──────── PROVIDED INFORMATION

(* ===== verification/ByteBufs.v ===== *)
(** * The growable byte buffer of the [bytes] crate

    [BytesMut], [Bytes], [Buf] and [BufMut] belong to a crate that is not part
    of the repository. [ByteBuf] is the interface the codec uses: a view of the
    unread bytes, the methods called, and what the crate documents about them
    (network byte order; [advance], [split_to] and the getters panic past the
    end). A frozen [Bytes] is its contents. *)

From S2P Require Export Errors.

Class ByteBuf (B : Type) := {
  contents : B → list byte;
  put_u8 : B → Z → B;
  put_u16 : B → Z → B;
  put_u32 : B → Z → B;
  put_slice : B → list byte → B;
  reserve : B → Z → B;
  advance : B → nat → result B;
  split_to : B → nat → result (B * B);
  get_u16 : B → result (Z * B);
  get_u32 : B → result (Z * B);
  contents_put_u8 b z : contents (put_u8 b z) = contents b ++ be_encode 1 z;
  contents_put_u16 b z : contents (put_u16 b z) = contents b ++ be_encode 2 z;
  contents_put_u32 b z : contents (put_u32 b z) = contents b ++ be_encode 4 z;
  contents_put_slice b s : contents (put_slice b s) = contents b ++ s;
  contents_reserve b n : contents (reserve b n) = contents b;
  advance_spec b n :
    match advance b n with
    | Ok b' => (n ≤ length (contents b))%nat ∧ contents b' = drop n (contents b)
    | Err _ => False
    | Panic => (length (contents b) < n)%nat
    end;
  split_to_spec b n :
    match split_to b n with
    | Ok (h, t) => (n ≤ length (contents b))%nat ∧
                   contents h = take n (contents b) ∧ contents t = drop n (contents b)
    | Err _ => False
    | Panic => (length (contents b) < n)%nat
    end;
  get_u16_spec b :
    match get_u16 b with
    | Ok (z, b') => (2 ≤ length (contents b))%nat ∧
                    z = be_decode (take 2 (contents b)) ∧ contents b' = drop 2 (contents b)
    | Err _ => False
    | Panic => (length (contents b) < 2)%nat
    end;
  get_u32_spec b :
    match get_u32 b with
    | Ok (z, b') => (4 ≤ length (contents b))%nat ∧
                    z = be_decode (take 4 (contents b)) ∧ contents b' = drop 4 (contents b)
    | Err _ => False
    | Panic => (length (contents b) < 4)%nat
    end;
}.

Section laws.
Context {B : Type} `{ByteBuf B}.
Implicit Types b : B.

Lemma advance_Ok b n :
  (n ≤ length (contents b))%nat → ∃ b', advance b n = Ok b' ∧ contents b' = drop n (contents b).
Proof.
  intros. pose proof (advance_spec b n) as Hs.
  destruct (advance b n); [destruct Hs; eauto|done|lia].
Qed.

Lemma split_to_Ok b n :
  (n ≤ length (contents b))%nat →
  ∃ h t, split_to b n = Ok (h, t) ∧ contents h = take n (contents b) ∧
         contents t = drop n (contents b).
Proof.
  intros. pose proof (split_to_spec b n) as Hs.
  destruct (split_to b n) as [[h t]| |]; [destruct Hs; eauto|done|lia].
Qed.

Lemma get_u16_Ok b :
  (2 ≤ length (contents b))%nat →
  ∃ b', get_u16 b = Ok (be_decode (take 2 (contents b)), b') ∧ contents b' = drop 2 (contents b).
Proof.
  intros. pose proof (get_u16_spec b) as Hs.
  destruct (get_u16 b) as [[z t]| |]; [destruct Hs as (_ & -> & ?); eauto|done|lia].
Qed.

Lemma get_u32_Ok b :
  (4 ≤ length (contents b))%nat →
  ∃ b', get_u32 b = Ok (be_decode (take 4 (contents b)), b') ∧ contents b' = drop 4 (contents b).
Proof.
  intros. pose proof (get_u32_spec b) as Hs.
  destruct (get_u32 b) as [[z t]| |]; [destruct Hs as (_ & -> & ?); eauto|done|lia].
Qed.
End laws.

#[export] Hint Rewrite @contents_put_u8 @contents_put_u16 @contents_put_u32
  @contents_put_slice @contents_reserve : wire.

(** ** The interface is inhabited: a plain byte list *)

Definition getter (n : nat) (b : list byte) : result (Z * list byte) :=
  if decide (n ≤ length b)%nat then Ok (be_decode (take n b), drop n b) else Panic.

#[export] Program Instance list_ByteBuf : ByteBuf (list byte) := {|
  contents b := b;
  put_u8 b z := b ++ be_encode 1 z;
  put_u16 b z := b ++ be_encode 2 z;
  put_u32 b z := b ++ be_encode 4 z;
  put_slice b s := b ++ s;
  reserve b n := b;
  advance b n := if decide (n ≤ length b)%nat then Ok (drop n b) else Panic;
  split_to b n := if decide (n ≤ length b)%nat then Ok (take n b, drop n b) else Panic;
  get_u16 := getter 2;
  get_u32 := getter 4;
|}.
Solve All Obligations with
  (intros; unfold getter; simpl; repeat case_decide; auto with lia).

────────────────

Write down again the exact lines running from the beginning of the data to the line containing "get_u32 : B → result (Z * B);", with both ends included.

(* ===== verification/ByteBufs.v ===== *)
(** * The growable byte buffer of the [bytes] crate

    [BytesMut], [Bytes], [Buf] and [BufMut] belong to a crate that is not part
    of the repository. [ByteBuf] is the interface the codec uses: a view of the
    unread bytes, the methods called, and what the crate documents about them
    (network byte order; [advance], [split_to] and the getters panic past the
    end). A frozen [Bytes] is its contents. *)

From S2P Require Export Errors.

Class ByteBuf (B : Type) := {
  contents : B → list byte;
  put_u8 : B → Z → B;
  put_u16 : B → Z → B;
  put_u32 : B → Z → B;
  put_slice : B → list byte → B;
  reserve : B → Z → B;
  advance : B → nat → result B;
  split_to : B → nat → result (B * B);
  get_u16 : B → result (Z * B);
  get_u32 : B → result (Z * B);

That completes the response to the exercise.